Roots | Soweto Uprising

Irie Magazine | Roots | Soweto Uprising

Soweto Uprising

June 16, 1976

On the morning of June 16, 1976, between 10,000 and 20,000 black students walked from their schools to Orlando Stadium for a rally to protest against having to learn through Afrikaans in school. Many students who later participated in the protest arrived at school that morning without prior knowledge of the protest, yet agreed to become involved. The protest was planned by the Soweto Students’ Representative Council’s (SSRC) Action Committee, with support from the wider Black Consciousness Movement. Teachers in Soweto also supported the march after the Action Committee emphasized good discipline and peaceful action.

Tsietsi Mashinini led students from Morris Isaacson High School to join up with others who walked from Naledi High School. The students began the march only to find out that police had barricaded the road along their intended route. The leader of the action committee asked the crowd not to provoke the police and the march continued on another route, eventually ending up near Orlando High School. The crowd of between 3,000 and 10,000 students made their way towards the area of the school. Students sang and waved placards with slogans such as, ‘Down with Afrikaans’, ‘Viva Azania’ and ‘If we must do Afrikaans, Vorster must do Zulu’.

The police set their dog on the protesters, who responded by killing it. The police then began to shoot directly at the children. Among the first students to be shot dead were 15-year-old Hastings Ndlovu and 12-year-old Hector Pieterson, who were shot at Orlando West High School. The photographer, Sam Nzima, took a photograph of a dying Hector Pieterson as he was carried away by Mbuyisa Makhubo and accompanied by his sister, Antoinette Sithole. The photograph became the symbol of the Soweto uprising. The police attacks on the demonstrators continued and 23 people died on the first day in Soweto. Among them was Dr. Melville Edelstein, who had devoted his life to social welfare among blacks. He was stoned to death by the mob and left with a sign around his neck proclaiming ‘Beware Afrikaners’.

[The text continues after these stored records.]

(** ** The error bridge *)

Lemma run_libcall_verdict {A} (call : libcall lib_private A) :
  forall s msg,
    installed s msg None ->
    run_libcall call s =
      match verdict call msg with
      | Returns c m a => (Ok a, with_cinfo s (Some (bridge m None)) c)
      | Raises c text =>
          (Jump,
           with_cinfo s (Some (bridge text (Some (library_error text)))) c)
      end.
Proof.
  induction call as [c a | c lvl text k IH | c text]; intros s msg Hs;
    destruct s as [[j c0] ce w h d32 d8 im t];
    unfold installed in Hs; simpl in Hs; subst j.
  - reflexivity.
  - cbn. unfold my_emit_message. destruct (lvl <? 0) eqn:Hl.
    + reflexivity.
    + cbn. rewrite (IH _ text) by reflexivity.
      by destruct (verdict k text).
  - reflexivity.
Qed.

Lemma call_lib_verdict {A} (e : lib_entry)
    (f : jpeg_fields lib_private -> libcall lib_private A) s msg :
  installed s msg None ->
  call_lib e f s =
    match verdict (f (fields (cinfo s))) msg with
    | Returns c m a =>
        (Ok a, with_cinfo (logged s [EvJpeg e]) (Some (bridge m None)) c)
    | Raises c text =>
        (Jump,
         with_cinfo (logged s [EvJpeg e])
                    (Some (bridge text (Some (library_error text)))) c)
    end.
Proof.
  intros Hs. unfold call_lib, bind, log, modify, get_fields, get, ret.
  cbn. rewrite (run_libcall_verdict _ _ msg).
  - by destruct (verdict _ msg).
  - exact Hs.
Qed.

(** C5: with the bridge installed, a message of negative level takes the
    path of a fatal error: [my_emit_message] is [my_error_exit], which
    captures the message text (unless an error is already held) and
    jumps; a library call that warns ends exactly as if it had called
    [error_exit] at that point, without running the rest of the call.
    A message of level 0 or more changes nothing and the call goes on. *)
Theorem warning_escalated_to_fatal {A} s msg pending (msg_level : Z)
    c text (k : libcall lib_private A) :
  installed s msg pending ->
  my_emit_message msg_level s
    = (if msg_level <? 0 then my_error_exit s else (Ok tt, s))
  /\ my_error_exit s
    = (Jump,
       with_cinfo s
         (Some (bridge msg (g_set_error_at pending (library_error msg))))
         (fields (cinfo s)))
  /\ run_libcall (LibEmit c msg_level text k) s
    = (if msg_level <? 0 then run_libcall (LibErrorExit c text) s
       else run_libcall k (with_cinfo s (Some (bridge text pending)) c))
  /\ run_libcall (LibErrorExit (A:=A) c text) s
    = (Jump,
       with_cinfo s
         (Some (bridge text (g_set_error_at pending (library_error text))))
         c).
Proof.
  destruct s as [[j c0] ce w h d32 d8 im t].
  unfold installed; simpl; intros ->.
  repeat split.
  - unfold my_emit_message. by destruct (msg_level <? 0).
  - cbn. unfold my_emit_message. by destruct (msg_level <? 0).
Qed.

The violence escalated, as bottle stores and beer halls—seen as outposts of the apartheid government—were targeted, as were the official outposts of the state. The violence abated by nightfall. Police vans and armoured vehicles patrolled the streets throughout the night.

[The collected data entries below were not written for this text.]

Lemma Inv_step (cells : list float) (s : MinMaxState) (v : float) :
  Inv cells s -> Inv (cells ++ [v]) (GetMinMax_body s v).
Proof.
  intros I. unfold GetMinMax_body.
  destruct (100 <=? v) eqn:Hv; cbn [mn mx hasMin].
  - (* v >= 100 *)
    destruct (leb_not_nan _ _ Hv) as [_ Nv].
    constructor; cbn [mn mx hasMin]; try discriminate.
    + intros _. apply in_or_app.
      destruct (hasMin s) eqn:Hs; simpl.
      * destruct (v <? mn s); [right; simpl; auto|].
        left. apply (inv_mn_in _ _ I Hs).
      * right; simpl; auto.
    + intros _. destruct (hasMin s) eqn:Hs; simpl; auto.
      destruct (v <? mn s); auto. apply (inv_mn_valid _ _ I Hs).
    + intros _ u Hu Hu100.
      apply in_app_or in Hu. destruct Hu as [Hu|[<-|[]]].
      * destruct (hasMin s) eqn:Hs; simpl.
        -- pose proof (inv_mn_least _ _ I Hs u Hu Hu100) as L.
           destruct (v <? mn s) eqn:Hlt; auto.
           destruct (u <? v) eqn:Huv; auto.
           rewrite (ltb_trans _ _ _ Huv Hlt) in L. discriminate.
        -- rewrite (inv_none _ _ I Hs u Hu) in Hu100. discriminate.
      * destruct (negb (hasMin s) || (v <? mn s)) eqn:C.
        -- apply ltb_irrefl.
        -- apply orb_false_iff in C. apply C.
    + destruct (mx s <? v); auto. apply (inv_mx_num _ _ I).
    + destruct (mx s <? v).
      * right. apply in_or_app. right; simpl; auto.
      * destruct (inv_mx_in _ _ I) as [E|E]; auto.
        right. apply in_or_app. auto.
    + intros u Hu. apply in_app_or in Hu. destruct Hu as [Hu|[<-|[]]].
      * pose proof (inv_mx_top _ _ I u Hu) as T.
        destruct (mx s <? v) eqn:Hlt; auto.
        destruct (v <? u) eqn:Hvu; auto.
        rewrite (ltb_trans _ _ _ Hlt Hvu) in T. discriminate.
      * destruct (mx s <? v) eqn:Hlt; auto. apply ltb_irrefl.
  - (* v < 100, or v is not a number *)
    constructor; cbn [mn mx hasMin].
    + intros Hs u Hu. apply in_app_or in Hu. destruct Hu as [Hu|[<-|[]]]; auto.
      apply (inv_none _ _ I Hs u Hu).
    + intros Hs. apply in_or_app. left. apply (inv_mn_in _ _ I Hs).
    + apply (inv_mn_valid _ _ I).
    + intros Hs u Hu Hu100. apply in_app_or in Hu.
      destruct Hu as [Hu|[<-|[]]].
      * apply (inv_mn_least _ _ I Hs u Hu Hu100).
      * congruence.
    + destruct (mx s <? v) eqn:Hlt.
      * apply (ltb_not_nan _ _ Hlt).
      * apply (inv_mx_num _ _ I).
    + destruct (mx s <? v).
      * right. apply in_or_app. right; simpl; auto.
      * destruct (inv_mx_in _ _ I) as [E|E]; auto.
        right. apply in_or_app. auto.
    + intros u Hu. apply in_app_or in Hu. destruct Hu as [Hu|[<-|[]]].
      * pose proof (inv_mx_top _ _ I u Hu) as T.
        destruct (mx s <? v) eqn:Hlt; auto.
        destruct (v <? u) eqn:Hvu; auto.
        rewrite (ltb_trans _ _ _ Hlt Hvu) in T. discriminate.
      * destruct (mx s <? v) eqn:Hlt; auto. apply ltb_irrefl.
Qed.

Lemma Inv_scan (cells : list float) : Inv cells (scan cells).
Proof.
  unfold scan. induction cells as [|v cells IH] using rev_ind.
  - apply Inv_init.
  - rewrite fold_left_app. simpl. apply Inv_step. assumption.
Qed.

Lemma GetMinMax_scan (data : Grid float) :
  Grid_ok data ->
  GetMinMax data =
  ((if negb (hasMin (scan (m_data data))) then 100
    else mn (scan (m_data data))),
   mx (scan (m_data data))).
Proof.
  intros H. unfold GetMinMax. rewrite (Loops.scan_cells data H). reflexivity.
Qed.

(** Some cell is [>= 100] exactly when the scan ends with [hasMin]. *)
Lemma hasMin_iff (cells : list float) :
  hasMin (scan cells) = true <->
  exists v, In v cells /\ (100 <=? v) = true.
Proof.
  pose proof (Inv_scan cells) as I. split.
  - intros H. exists (mn (scan cells)). split.
    + apply (inv_mn_in _ _ I H).
    + apply (inv_mn_valid _ _ I H).
  - intros (v & Hv & H100). destruct (hasMin (scan cells)) eqn:E; auto.
    rewrite (inv_none _ _ I E v Hv) in H100. discriminate.
Qed.

(** Without a cell [>= 100] the scan ends with [hasMin] unset. *)
Lemma no_valid_cell (cells : list float) :
  (forall v, In v cells -> (v <? 100) = true) ->
  hasMin (scan cells) = false.
Proof.
  intros Hall. destruct (hasMin (scan cells)) eqn:Hs; auto.
  apply hasMin_iff in Hs. destruct Hs as (v & Hv & H100).
  specialize (Hall v Hv).
  rewrite (leb_not_ltb _ _ H100) in Hall. discriminate.
Qed.

Lemma scan_min (cells : list float) :
  hasMin (scan cells) = true -> min_over_valid cells (mn (scan cells)).
Proof.
  pose proof (Inv_scan cells) as I. intros H.
  pose proof (inv_mn_valid _ _ I H) as V.
  repeat split.
  - apply (inv_mn_in _ _ I H).
  - assumption.
  - intros v Hv H100. apply not_ltb_leb.
    + apply (leb_not_nan _ _ V).
    + apply (leb_not_nan _ _ H100).
    + apply (inv_mn_least _ _ I H v Hv H100).
Qed.

(** As soon as one cell is a number, [mx] is the greatest cell. *)
Lemma scan_max (cells : list float) :
  (exists v, In v cells /\ is_nan v = false) ->
  max_over cells (mx (scan cells)).
Proof.
  pose proof (Inv_scan cells) as I. intros (v & Hv & Nv).
  assert (T : forall u, In u cells -> is_nan u = false ->
                        (u <=? mx (scan cells)) = true).
  { intros u Hu Nu. apply not_ltb_leb; auto.
    - apply (inv_mx_num _ _ I).
    - apply (inv_mx_top _ _ I u Hu). }
  split; auto.
  destruct (inv_mx_in _ _ I) as [E|E]; auto.
  pose proof (T v Hv Nv) as L. rewrite E in L.
  assert (v = neg_infinity) as ->.
  { destruct (incomparable_eq v neg_infinity Nv eq_refl) as [H|[_ H]]; auto.
    - apply ltb_neg_infinity.
    - apply leb_not_ltb. assumption.
    - vm_compute in H. discriminate. }
  rewrite E. assumption.
Qed.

Emergency clinics were swamped with injured and bloody children. The police requested that the hospital provide a list of all victims with bullet wounds to prosecute them for rioting. The hospital administrator passed this request to the doctors, but the doctors refused to create the list. Doctors recorded bullet wounds as abscesses.

The 1,500 heavily armed police officers deployed to Soweto on 17 June carried weapons including automatic rifles, stun guns, and carbines. They drove around in armoured vehicles with helicopters monitoring the area from the sky. The South African Army was also ordered on standby as a tactical measure to show military force. Crowd control methods used by South African police at the time included mainly dispersement techniques.

June 16th or Youth Day, as it is popularly known, is now a public holiday in South Africa, commemorating the protest which resulted in the Soweto Uprising of 1976.